Vingt années plus tard, nous sommes en mesure d’apprécier à quel point tout cela n’était en fait que le début d’une plus vaste entreprise car ce sont les génomes de plusieurs millions d’entre nous qui ont aujourd’hui été entièrement séquencés. Il est d’ailleurs aujourd’hui fréquent que nous fassions analyser nos génomes dans l’espoir pour certains de remonter aux origines de leurs ancêtres ou pour d’autres d’évaluer les risques qu’ils encourent de développer telle ou telle autre maladie. Ou lorsque nous espérons retrouver nos parents quand nous sommes nés sous X, ou que nous tentons de remonter la piste de tel ou tel autre criminel lorsque nous sommes en charge d’une enquête. Si autant d’applications sont désormais entrées au cœur de nos vies, c’est que la technologie d’hier a su faire peau neuve et que des techniques véritablement révolutionnaires – et dites de nouvelle génération – ont vu le jour. Notre capacité à séquencer l’ADN n’a en fait jamais été aussi grande, et avec des coûts déjà inférieurs à 1 000 dollars par individu nous voyons désormais poindre dans les pays occidentaux une société où nous serons tous bientôt séquencés, et où une médecine de précision pourra ajuster ses traitements en fonction du patrimoine génétique de ses patients.
Séquencer nos ancêtres et les espèces disparues
Ce que l’histoire ne dit pas, c’est qu’avec les technologies de séquençage de nouvelle génération une autre révolution a également vu le jour : celle qui permet d’accéder à l’information génétique d’individus disparus depuis de nombreuses générations, et même à celle d’espèces éteintes, bref, de voyager dans le temps ! Sous ses airs apparents de science-fiction, l’histoire est pourtant bien réelle. En fait, le premier génome d’un individu ancien a été séquencé dès le mois de février 2010. Il s’agissait d’un homme qui mourut sur la côte ouest de la pointe du Groenland il y a environ 4 000 ans. Quelques mois plus tard à peine, en mai, c’était au tour de l’homme de Neandertal d’être séquencé, celui-là même qui jadis peuplait un territoire s’étendant depuis l’Europe occidentale jusqu’aux confins de la Sibérie du Sud, mais qui disparut voilà près de 40 000 ans. Cette même année encore, on découvrit dans la grotte de Denisova – une grotte de l’Altaï sibérien – un minuscule fragment osseux. Ce n’était qu’une tête d’épingle pour ainsi dire, mais elle contenait suffisamment d’ADN pour dévoiler les traces génétiques d’une humanité disparue : les denisoviens. Différente de la nôtre et cousine lointaine de Neandertal, elle était jusque-là passée entre les mailles du filet et restait inconnue des anthropologues.

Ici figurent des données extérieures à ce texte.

(** *** Layers *)

Lemma string_app_inj_r s : ∀ s1 s2, s1 +:+ s = s2 +:+ s → s1 = s2.
Proof.
  assert (Hlen : ∀ a b, String.length (a +:+ b) = String.length a + String.length b).
  { intros a b. induction a as [|c a IH]; [done|]. simpl. by rewrite IH. }
  induction s1 as [|c s1 IH]; intros [|c2 s2] H; [done| | |].
  1,2: apply (f_equal String.length) in H; rewrite !Hlen in H; simpl in H; lia.
  injection H as -> H. by rewrite (IH s2 H).
Qed.

Lemma tensor_name_inj suffix i j : tensor_name i suffix = tensor_name j suffix → i = j.
Proof. unfold tensor_name. intros H%(inj (String.append "blk."))%string_app_inj_r. by apply (inj pretty). Qed.

Lemma layer_has_gate infos i n_expert b :
  expert_vram_bytes_for_layer infos i n_expert = Ok b → tensor_name i "ffn_gate_exps" ∈ dom infos.
Proof.
  unfold expert_vram_bytes_for_layer. destruct (_ =? 0)%N; [done|]. cbn [suffixes fmap list_fmap sum_tensors].
  unfold tensor_expert_bytes at 1. intros H. apply elem_of_dom. by destruct (infos !! _).
Qed.

Lemma layers_bounded infos n_expert k :
  (∀ i, (i < N.of_nat k)%N → ∃ b, expert_vram_bytes_for_layer infos i n_expert = Ok b) → k ≤ size infos.
Proof.
  intros Hall. set (names := (λ i, tensor_name (N.of_nat i) "ffn_gate_exps") <$> seq 0 k).
  assert (Hnd : NoDup names).
  { apply NoDup_fmap_2_strong; [|apply NoDup_seq]. intros i j _ _ Hij%tensor_name_inj. lia. }
  replace k with (length names) by (unfold names; by rewrite length_fmap, length_seq).
  rewrite <-size_dom, <-(size_list_to_set (C:=gset string) names) by done. apply subseteq_size.
  intros x. rewrite elem_of_list_to_set. unfold names. rewrite list_elem_of_fmap. intros (i & -> & Hi%elem_of_seq).
  destruct (Hall (N.of_nat i)) as [b Hb]; [lia|]. by eapply layer_has_gate.
Qed.

(** What the layer loop returns, whatever it started from. *)
Lemma layer_sizes_run infos n_expert k : ∀ fuel per_layer,
  (∀ i, (i < N.of_nat k)%N → ∃ b, expert_vram_bytes_for_layer infos i n_expert = Ok b) →
  (∀ i b, per_layer !! i = Some b ↔ (i < N.of_nat k)%N ∧ expert_vram_bytes_for_layer infos i n_expert = Ok b) →
  size infos < k + fuel →
  ∃ r, layer_sizes fuel infos n_expert (N.of_nat k) per_layer = Some r ∧
    match r with
    | Ok m => ∃ n e, (0 < n)%N ∧ expert_vram_bytes_for_layer infos n n_expert = Err e
        ∧ ∀ i b, m !! i = Some b ↔ (i < n)%N ∧ expert_vram_bytes_for_layer infos i n_expert = Ok b
    | Err _ => ∃ e, expert_vram_bytes_for_layer infos 0 n_expert = Err e
    end.
Proof.
  intros fuel. revert k. induction fuel as [|fuel IH]; intros k per_layer Hall Hmap Hf.
  { apply layers_bounded in Hall. lia. }
  cbn [layer_sizes]. destruct (expert_vram_bytes_for_layer infos (N.of_nat k) n_expert) as [b|e] eqn:E.
  - replace (N.of_nat k + 1)%N with (N.of_nat (S k)) by lia. apply IH; [| |lia].
    + intros i Hi. destruct (decide (i = N.of_nat k)) as [->|]; [eauto|]. apply Hall. lia.
    + intros i b'. destruct (decide (i = N.of_nat k)) as [->|Hne].
      * rewrite lookup_insert_eq, E. split; [intros [= ->]; split; [lia|done]|by intros [_ [= ->]]].
      * rewrite lookup_insert_ne, Hmap by done. split; intros [? ?]; (split; [lia|done]).
  - eexists. split; [done|]. destruct (N.eqb_spec (N.of_nat k) 0) as [Hk|Hk]; [rewrite Hk in E; eauto|].
    exists (N.of_nat k), e. split_and!; [lia|done|exact Hmap].
Qed.

(** *** Maxima and chunks *)

Lemma fold_max_spec l : ∀ x, (x ≤ fold_left N.max l x)%N ∧ (∀ y, y ∈ l → (y ≤ fold_left N.max l x)%N)
  ∧ (fold_left N.max l x = x ∨ fold_left N.max l x ∈ l).
Proof.
  induction l as [|z l IH]; intros x; simpl; [split_and!; [lia|set_solver|auto]|].
  destruct (IH (N.max x z)) as (H1 & H2 & H3). split_and!; [lia| |].
  - intros y [->|Hy]%elem_of_cons; [lia|auto].
  - rewrite elem_of_cons. destruct H3 as [H3|H3]; [|auto]. rewrite H3. lia.
Qed.

Lemma max_of_spec l : match max_of l with Some m => m ∈ l ∧ ∀ y, y ∈ l → (y ≤ m)%N | None => l = [] end.
Proof.
  destruct l as [|x l]; [done|]. simpl. destruct (fold_max_spec l x) as (H1 & H2 & H3).
  split; [rewrite elem_of_cons; tauto|]. intros y [->|Hy]%elem_of_cons; auto.
Qed.

Lemma read_chunks_run cap chunks : ∀ buf, ∃ b,
  read_chunks cap buf chunks None = Ok b ∧ take cap b = take cap (buf ++ concat chunks).
Proof.
  induction chunks as [|c chunks IH]; intros buf; simpl; case_bool_decide as Hl.
  1,2: exists buf; split; [done|by rewrite app_nil_r].
  - rewrite app_assoc. apply IH.
  - exists buf. split; [done|]. by rewrite take_app_le by lia.
Qed.

Lemma sample_ok : header_ok sample_kvs sample_tensors.
Proof.
  unfold header_ok, sample_kvs, sample_tensors, sample_layer, suffixes. cbn [fmap list_fmap].
  split_and!; [repeat apply Forall_cons_2; try apply Forall_nil_2..|by vm_compute|by vm_compute].
  1,2: split_and!; [by vm_compute|done|].
  - by apply (ev_scalar 4 4).
  - apply (ev_array 9 1 (u32_le 8 ++ u64_le 1 ++ (u64_le 2 ++ as_bytes "hi"))); [done|by vm_compute|].
    apply (evs_cons 9 0 (u32_le 8 ++ u64_le 1 ++ (u64_le 2 ++ as_bytes "hi")) []); [|constructor].
    apply (ev_array 8 1 (u64_le 2 ++ as_bytes "hi")); [done|by vm_compute|].
    apply (evs_cons 8 0 (u64_le 2 ++ as_bytes "hi") []); [|constructor]. apply (ev_string (as_bytes "hi")). by vm_compute.
  - split_and!; [by repeat constructor|by vm_compute|by vm_compute|by repeat constructor|done|done].
  - split_and!; [by repeat constructor|by vm_compute|by vm_compute|by repeat constructor|done|done].
  - split_and!; [by repeat constructor|by vm_compute|by vm_compute|by repeat constructor|done|done].
Qed.

(** ** Theorems *)

(** Parsing always terminates with a verdict, whatever the bytes: the
    recursion over nested metadata arrays never runs out of input-sized fuel. *)
Theorem parse_total b : parse_gguf_tensor_infos b ≠ None.
Proof.
  destruct (total_header (length b) b) as [Hn _]; [done|]. unfold parse_gguf_tensor_infos.
  destruct (parse_header (S (length b)) b) as [[[m r]|e]|]; done.
Qed.

(** Round trip: the parser recovers the tensor table of every well-formed
    GGUF header, nested metadata arrays included, and ignores what follows it. *)
Theorem parse_header_roundtrip version kvs ts data :
  (version < 2 ^ 32)%N → header_ok kvs ts →
  parse_gguf_tensor_infos (enc_header version kvs ts ++ data) = Some (Ok (header_map ts)).
Proof. apply parse_ok. Qed.

(** A truncated header is always reported as [Incomplete], never as another
    table and never as an invalid file. *)
Theorem parse_truncated_incomplete version kvs ts k :
  (version < 2 ^ 32)%N → header_ok kvs ts → k < length (enc_header version kvs ts) →
  parse_gguf_tensor_infos (take k (enc_header version kvs ts)) = Some (Err Incomplete).
Proof.
  intros Hv Hok Hk. destruct (reads_header version kvs ts Hv Hok) as [f0 Hf0].
  set (full := enc_header version kvs ts) in *. set (b := take k full).
  destruct (total_header (length b) b) as [Hn _]; [done|].
  destruct (extends_header (S (length b)) (S (length b) `max` f0) (Nat.le_max_l _ _) b (drop k full)) as [Hok' Herr].
  specialize (Hf0 (S (length b) `max` f0) (Nat.le_max_r _ _) []). rewrite app_nil_r in Hf0.
  assert (Hfull : b ++ drop k full = full) by apply take_drop. rewrite Hfull in Hok', Herr.
  unfold parse_gguf_tensor_infos. destruct (parse_header (S (length b)) b) as [[[m r]|[|msg]]|]; [|done| |done].
  - rewrite (Hok' m r eq_refl) in Hf0. assert (Hl : length (r ++ drop k full) = 0) by (injection Hf0 as _ ->; done).
    rewrite length_app, length_drop in Hl. lia.
  - by rewrite (Herr msg eq_refl) in Hf0.
Qed.

(** Sizing: when the element counts fit in 64 bits and the layer is
    accepted, the result is the exact number of bytes one expert's share of the
    three FFN tensors takes, each tensor splitting evenly into experts and
    quantisation blocks. *)
Theorem layer_bytes_exact infos layer_idx n_expert b :
  (∀ suffix info, suffix ∈ suffixes → infos !! tensor_name layer_idx suffix = Some info →
     (true_elems (dims info) < 2 ^ 52)%N) →
  expert_vram_bytes_for_layer infos layer_idx n_expert = Ok b →
  ∃ gate up down,
    exact_bytes infos n_expert (tensor_name layer_idx "ffn_gate_exps") gate
    ∧ exact_bytes infos n_expert (tensor_name layer_idx "ffn_up_exps") up
    ∧ exact_bytes infos n_expert (tensor_name layer_idx "ffn_down_exps") down
    ∧ b = (gate + up + down)%N.
Proof.
  intros Hsmall. unfold expert_vram_bytes_for_layer. destruct (N.eqb_spec n_expert 0) as [|Hne]; [done|].
  cbn [suffixes fmap list_fmap sum_tensors]. set (n1 := tensor_name _ _). set (n2 := tensor_name _ _). set (n3 := tensor_name _ _).
  intros Hb.
  destruct (tensor_expert_bytes infos n_expert n1) as [g|] eqn:E1; [|done].
  destruct (tensor_expert_bytes infos n_expert n2) as [u|] eqn:E2; [|done].
  destruct (tensor_expert_bytes infos n_expert n3) as [d|] eqn:E3; [|done].
  apply tensor_exact in E1 as [H1 L1], E2 as [H2 L2], E3 as [H3 L3]; try done;
    try (intros info; apply Hsmall; set_solver).
  exists g, u, d. split_and!; [done..|]. injection Hb as <-. rewrite (wrap64_id (0 + g)), (wrap64_id (0 + g + u)), wrap64_id by lia. lia.
Qed.

(** The layer loop ends: it visits the layers from 0 while they can be sized
    and returns exactly those, stopping at the first that cannot; it fails
    exactly when layer 0 cannot. *)
Theorem layer_sizes_spec infos n_expert :
  ∃ r, layer_sizes (S (size infos)) infos n_expert 0 ∅ = Some r ∧
    match r with
    | Ok m => ∃ n e, (0 < n)%N ∧ expert_vram_bytes_for_layer infos n n_expert = Err e
        ∧ ∀ i b, m !! i = Some b ↔ (i < n)%N ∧ expert_vram_bytes_for_layer infos i n_expert = Ok b
    | Err _ => ∃ e, expert_vram_bytes_for_layer infos 0 n_expert = Err e
    end.
Proof.
  apply (layer_sizes_run infos n_expert 0); [lia| |lia].
  intros i b. rewrite lookup_empty. split; [done|lia].
Qed.

(** The floor is the least whole number of megabytes that holds every sized
    layer of the range: never below one of them, less than a megabyte above
    the largest, and absent exactly when the range has no sized layer. *)
Theorem floor_mb_spec per_layer layer_start layer_end :
  match floor_mb per_layer layer_start layer_end with
  | Some mb =>
    (∀ l b, (layer_start ≤ l < layer_end)%N → per_layer !! l = Some b → (b ≤ mb * 2 ^ 20)%N)
    ∧ ∃ l b, (layer_start ≤ l < layer_end)%N ∧ per_layer !! l = Some b ∧ (mb * 2 ^ 20 < b + 2 ^ 20)%N
  | None => ∀ l, (layer_start ≤ l < layer_end)%N → per_layer !! l = None
  end.
Proof.
  unfold floor_mb. set (ls := omap _ _).
  assert (Hls : ∀ b, b ∈ ls ↔ ∃ l, (layer_start ≤ l < layer_end)%N ∧ per_layer !! l = Some b).
  { intros b. unfold ls. rewrite list_elem_of_omap. setoid_rewrite list_elem_of_fmap. split.
    - intros (l & (i & -> & Hi%elem_of_seq) & Hb). exists (layer_start + N.of_nat i)%N. split; [lia|done].
    - intros (l & Hl & Hb). exists l. split; [|done]. exists (N.to_nat (l - layer_start)).
      split; [lia|]. apply elem_of_seq. lia. }
  pose proof (max_of_spec ls) as Hm. destruct (max_of ls) as [m|]; simpl.
  - destruct Hm as [Hin Hmax]. unfold div_ceil. change (1024 * 1024)%N with (2 ^ 20)%N.
    pose proof (N.div_mod (m + 2 ^ 20 - 1) (2 ^ 20)) as Hd. pose proof (N.mod_lt (m + 2 ^ 20 - 1) (2 ^ 20)) as Hlt.
    set (q := ((m + 2 ^ 20 - 1) / 2 ^ 20)%N) in *. set (r := ((m + 2 ^ 20 - 1) `mod` 2 ^ 20)%N) in *.
    split; [|apply Hls in Hin as (l & Hl & Hb); exists l, m; split_and!; [apply Hl|apply Hl|exact Hb|lia]].
    intros l b Hl Hb. assert (b ≤ m)%N by (apply Hmax, Hls; eauto). lia.
  - intros l Hl. destruct (per_layer !! l) as [b|] eqn:E; [|done].
    assert (b ∈ ls) as Hb by (apply Hls; eauto). rewrite Hm in Hb. set_solver.
Qed.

Depuis ces travaux pionniers, ce sont plusieurs milliers d’hommes et de femmes du passé dont le génome a pu, au moins en partie, être décrypté par ces archéologues d’un nouveau genre, que l’on appelle volontiers des archéologues moléculaires ou des paléogénéticiens. Et l’aventure ne se limite pas à notre seule espèce ou à nos ancêtres plus ou moins proches : elle s’étend à toutes les branches du vivant, depuis les espèces les plus emblématiques de la préhistoire, comme le mythique mammouth à poil laineux, jusqu’à celles que nous avons éradiquées de la planète à force de chasse inconsidérée, comme le pigeon migrateur, ou celles encore, microscopiques, qui ont déclenché les épidémies parmi les plus meurtrières de notre histoire, avec en tête de file la bactérie responsable de la peste noire, Yersinia pestis. En réalité, les technologies de séquençage de dernière génération nous ont offert une nouvelle manière de retracer l’évolution des espèces et de remonter le fil de leur histoire, pour y faire bien souvent des découvertes inattendues et ainsi révolutionner notre connaissance du passé.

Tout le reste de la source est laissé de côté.